Mathematics Colloquia and Seminars

Return to Colloquia & Seminar listing

Special Colloquium (Data Science): Implicit bias of optimization algorithms and generalization of over-parameterized neural networks

Special Events

Speaker: Chao Ma, Stanford
Related Webpage:
Location: 1147 MSB
Start time: Wed, Jan 25 2023, 3:10PM

Modern neural networks are usually over-parameterized—the number of parameters exceeds the number of training data. In this case the loss function tends to have many (or even infinite) global minima, which imposes a challenge of minima selection on optimization algorithms besides the convergence. Specifically, when training a neural network, the algorithm not only has to find a global minimum, but also needs to select minima with good generalization among many others.
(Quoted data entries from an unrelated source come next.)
(* ===== verification/Formato.v ===== *)
(** The on-disk format of ESTRATOS: pointers, attributes, nodes, directory
    entries, strata and the superblock, with their encoders and decoders.
    Source: src/platform/drivers/storage/estratos/src/{lib,objects}.rs.

    A buffer is a list of bytes; [[u8; N]] is a list of length [N], filled with
    [put] where the code uses [copy_from_slice] and read with [slice].  A [&str]
    is the list of its UTF-8 bytes. *)

From S2P Require Import Prelude Blake3.

Definition Hash : Type := list Z.
Definition NO_HASH : Hash := replicate 32 0.

(** [bmo_hash::hash]; a buffer of 2^64 bytes, where it would panic, cannot
    exist. *)
Definition blake3 (b : list Z) : Hash := default [] (Blake3.hash b).

Definition MAGIC : list Z := [0x45; 0x53; 0x54; 0x52; 0x41; 0x54; 0x4F; 0x53].
Definition VERSION : Z := 1.
Definition BLOCK_SIZE : Z := 4096.
Definition SUPER_LEN : nat := 512.
Definition SUPER_A_BLOCK : Z := 0.
Definition SUPER_B_BLOCK : Z := 1.

Inductive FormatError :=
| ShortBuffer | BadMagic | BadVersion | BadChecksum | BadField | Io | SinScratch.
#[export] Instance FormatError_eq_dec : EqDecision FormatError.
Proof. solve_decision. Defined.

(** * objects.rs *)

Definition BLOQUE : nat := 4096.
Definition PTR_LEN : nat := 48.
Definition PTRS_POR_BLOQUE : nat := 85.

Record BlockPtr := mkPtr { lba : Z; off : Z; len : Z; hash : Hash }.
#[export] Instance BlockPtr_eq_dec : EqDecision BlockPtr.
Proof. solve_decision. Defined.

Definition NULO : BlockPtr := mkPtr 0 0 0 NO_HASH.
#[export] Instance BlockPtr_inhabited : Inhabited BlockPtr := populate NULO.

Definition ptr_nuevo (l o : Z) (datos : list Z) : BlockPtr :=
  mkPtr l o (w32 (Z.of_nat (length datos))) (blake3 datos).

Definition es_nulo (p : BlockPtr) : bool := (len p =? 0) && (lba p =? 0).

Definition verifica (p : BlockPtr) (datos : list Z) : bool :=
  (Z.of_nat (length datos) =? len p) && bool_decide (blake3 datos = hash p).

Definition ptr_encode (p : BlockPtr) : list Z :=
  let b := replicate PTR_LEN 0 in
  let b := put 0 (le 8 (lba p)) b in
  let b := put 8 (le 4 (off p)) b in
  let b := put 12 (le 4 (len p)) b in
  put 16 (hash p) b.

Definition ptr_decode (b : list Z) : result BlockPtr FormatError :=
  if (length b <? PTR_LEN)%nat then Err ShortBuffer else
  let o := of_le (slice 8 4 b) in
  let n := of_le (slice 12 4 b) in
  if Z.of_nat BLOQUE <? o + n then Err BadField else
  Ok (mkPtr (of_le (slice 0 8 b)) o n (slice 16 32 b)).

Definition ATTR_LEN : nat := 128.
Definition ATTR_NOMBRE_LEN : nat := 16.
Definition RESIDENTE_MAX : nat := 96.
Definition ATTR_RESIDENTE : Z := Z.shiftl 1 0.
Definition NIVELES_MAX : nat := 4.

(** [":datos"] and [":entradas"]. *)
Definition ATTR_DATOS : list Z := [0x3A; 0x64; 0x61; 0x74; 0x6F; 0x73].
Definition ATTR_ENTRADAS : list Z := [0x3A; 0x65; 0x6E; 0x74; 0x72; 0x61; 0x64; 0x61; 0x73].
Definition ATTR_FIRMA : list Z := [0x3A; 0x66; 0x69; 0x72; 0x6D; 0x61].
We study the mechanisms that facilitate global minima selection of optimization algorithms, as well as its connection with good generalization performance. First, with a linear stability theory, we show that stochastic gradient descent (SGD) favors global minima with flat and uniform landscape. Then, we build a theoretical connection of flatness and generalization performance based on a special multiplicative structure of neural networks. Connecting the two results, we develop generalization bounds for neural networks trained by SGD. Our bounds take the optimization process into consideration. Furthermore, we study the behavior of optimization algorithms around manifold of minima and reveal the exploration of algorithms from one minimum to another.

Reception in the MSB lobby starting at 2:30pm